■ **TASK GOAL**: Starting with the line that contains "Definition O_ACCMODE : Z := 3." and stopping after the line that contains "Definition EIO : Status := syscall.EIO.", copy the entries below exactly. Include nothing else.

RAW DATA Start Marker

(** * gocryptfs: the symlink-safe extended-attribute gateway

    A shallow embedding of [internal/fusefrontend/xattr_linux.go].

    The Go file talks to four collaborators it does not define: [fs.Open]
    (the plaintext-path opener of the overlay filesystem), the [Release]
    method of an open file object, the logger [tlog.Warn] and the
    attribute syscalls of [github.com/pkg/xattr].  Each call to one of
    them is a node of a program tree ([prog]); the functions of the file
    are written as such trees, in the order the Go code performs the
    calls, and a tree is run against an arbitrary operating system (a
    state type and a function answering each call), recording the calls
    that were made. *)

From Stdlib Require Import ZArith String Ascii List Bool Lia.
From Stdlib Require Import Strings.Byte.
From Stdlib Require Import DecimalString DecimalZ.
From ExtLib Require Import Structures.Monad.
Import ListNotations.
Import MonadNotation.

Local Open Scope string_scope.
Local Open Scope Z_scope.
Local Open Scope monad_scope.

(** ** Data *)

(** [fuse.Status] is an [int32] holding an errno value. *)
Definition Status : Type := Z.

Module syscall.
(** Linux values of the constants the file uses. *)
Definition O_RDONLY : Z := 0.
Definition O_NONBLOCK : Z := 2048.
Definition O_ACCMODE : Z := 3.
Definition ENOENT : Z := 2.
Definition EIO : Z := 5.
Definition EEXIST : Z := 17.
Definition ELOOP : Z := 40.
Definition ENODATA : Z := 61.
Definition ENOTSUP : Z := 95.
End syscall.

Module fuse.
Definition OK : Status := 0.
Definition EIO : Status := syscall.EIO.

(** [func (code Status) Ok() bool { return code == OK }] *)
Definition Ok (code : Status) : bool := code =? OK.

(** [fuse.Context]: the identity of the process that issued the
    request; the gateway only hands it on to [fs.Open]. *)
Record Context : Type := mkContext { Uid : Z; Gid : Z; Pid : Z }.
End fuse.

(** A Go slice is either [nil] or a sequence of elements. *)
Definition slice (A : Type) : Type := option (list A).

(** A non-nil Go [error].  [pkg/xattr] wraps the errno of a failed
    syscall in [*xattr.Error]; any other error value is kept opaque. *)
Inductive goError : Type :=
| XattrError (op path name : string) (errno : Z)
| OtherError (msg : string).

(** The Go [error] interface: [None] is [nil]. *)
Definition error : Type := option goError.

(** [*fusefrontend.File], reduced to what this file reads from it: the
    number of the descriptor it wraps, as returned by [file.intFd()]. *)
Record File : Type := mkFile { intFd : Z }.

(** A value of the interface [nodefs.File], by dynamic type.  [ptrFile]
    always carries a file: an interface that holds a nil [*File] is not
    represented (it would pass the cast in [getFileFd] and be
    dereferenced by [file.intFd()]). *)
Inductive nodefsFile : Type :=
| nilFile
| ptrFile (file : File)
| otherFile (impl : string).

(** ** Calls to the collaborators *)

Inductive call : Type :=
| fs_Open (relPath : string) (flags : Z) (context : option fuse.Context)
| Release (f : nodefsFile)
| tlog_Warn (msg : string)
| xattr_Get (path name : string)
| xattr_SetWithFlags (path name : string) (data : slice byte) (flags : Z)
| xattr_Remove (path name : string)
| xattr_List (path : string).

(** What each call gives back. *)
Definition resp (c : call) : Type :=
  match c with
  | fs_Open _ _ _ => (nodefsFile * Status)%type
  | Release _ => unit
  | tlog_Warn _ => unit
  | xattr_Get _ _ => (slice byte * error)%type
  | xattr_SetWithFlags _ _ _ _ => error
  | xattr_Remove _ _ => error
  | xattr_List _ => (slice string * error)%type
  end.

(** A program: it returns, panics (a method called through a nil
    receiver), or performs a call and goes on with the answer. *)
Inductive prog (R : Type) : Type :=
| Ret (r : R)
| Panic
| Do (c : call) (k : resp c -> prog R).

Arguments Ret {R} r.
Arguments Panic {R}.
Arguments Do {R} c k.

Fixpoint bind_prog {A B : Type} (m : prog A) (f : A -> prog B) : prog B :=
  match m with
  | Ret a => f a
  | Panic => Panic
  | Do c k => Do c (fun x => bind_prog (k x) f)
  end.

#[export] Instance Monad_prog : Monad prog :=
  {| ret := @Ret; bind := @bind_prog |}.

Definition perform (c : call) : prog (resp c) := Do c Ret.

(** Go's [defer d]: [d] runs when the rest of the function is over,
    after its results have been computed, also when it panicked. *)
Fixpoint defer {R : Type} (d : prog unit) (body : prog R) : prog R :=
  match body with
  | Ret r => bind_prog d (fun _ => Ret r)
  | Panic => bind_prog d (fun _ => Panic)
  | Do c k => Do c (fun x => defer d (k x))
  end.

(** ** The functions of xattr_linux.go *)

Definition xattrUserPrefix : string := "user.".

(** [strings.HasPrefix(s, prefix)] is
    [len(s) >= len(prefix) && s[0:len(prefix)] == prefix]. *)
Definition HasPrefix (s pre : string) : bool :=
  (String.length pre <=? String.length s)%nat
  && String.eqb (substring 0 (String.length pre) s) pre.

Definition disallowedXAttrName (attr : string) : bool :=
  negb (HasPrefix attr xattrUserPrefix).

Definition filterXattrSetFlags (flags : Z) : Z := flags.

(** [fmt.Sprintf("/proc/self/fd/%d", fd)] *)
Definition procFd (fd : Z) : string :=
  "/proc/self/fd/" ++ NilZero.string_of_int (Z.to_int fd).

(** [x.Release()] on an interface value or on a [*File]: a nil receiver
    panics. *)
Definition callRelease (x : nodefsFile) : prog unit :=
  match x with
  | nilFile => Panic
  | _ => perform (Release x)
  end.

Definition releaseFile (file : option File) : prog unit :=
  match file with
  | Some f => callRelease (ptrFile f)
  | None => Panic
  end.

Definition getFileFd (relPath : string) (context : option fuse.Context)
  : prog (option File * Z * Status) :=
  '(fuseFile, status) <-
     perform (fs_Open relPath (Z.lor syscall.O_RDONLY syscall.O_NONBLOCK) context) ;;
  if negb (fuse.Ok status) then ret (None, -1, status)
  else
    match fuseFile with
    | ptrFile file => ret (Some file, intFd file, fuse.OK)
    | _ =>
        perform (tlog_Warn "BUG: xattrGet: cast to *File failed") ;;
        callRelease fuseFile ;;
        ret (None, -1, fuse.EIO)
    end.

Section Gateway.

RAW DATA End Marker

■ **EXERCISE SOLUTION**:
Definition O_ACCMODE : Z := 3.
Definition ENOENT : Z := 2.
Definition EIO : Z := 5.
Definition EEXIST : Z := 17.
Definition ELOOP : Z := 40.
Definition ENODATA : Z := 61.
Definition ENOTSUP : Z := 95.
End syscall.

Module fuse.
Definition OK : Status := 0.
Definition EIO : Status := syscall.EIO.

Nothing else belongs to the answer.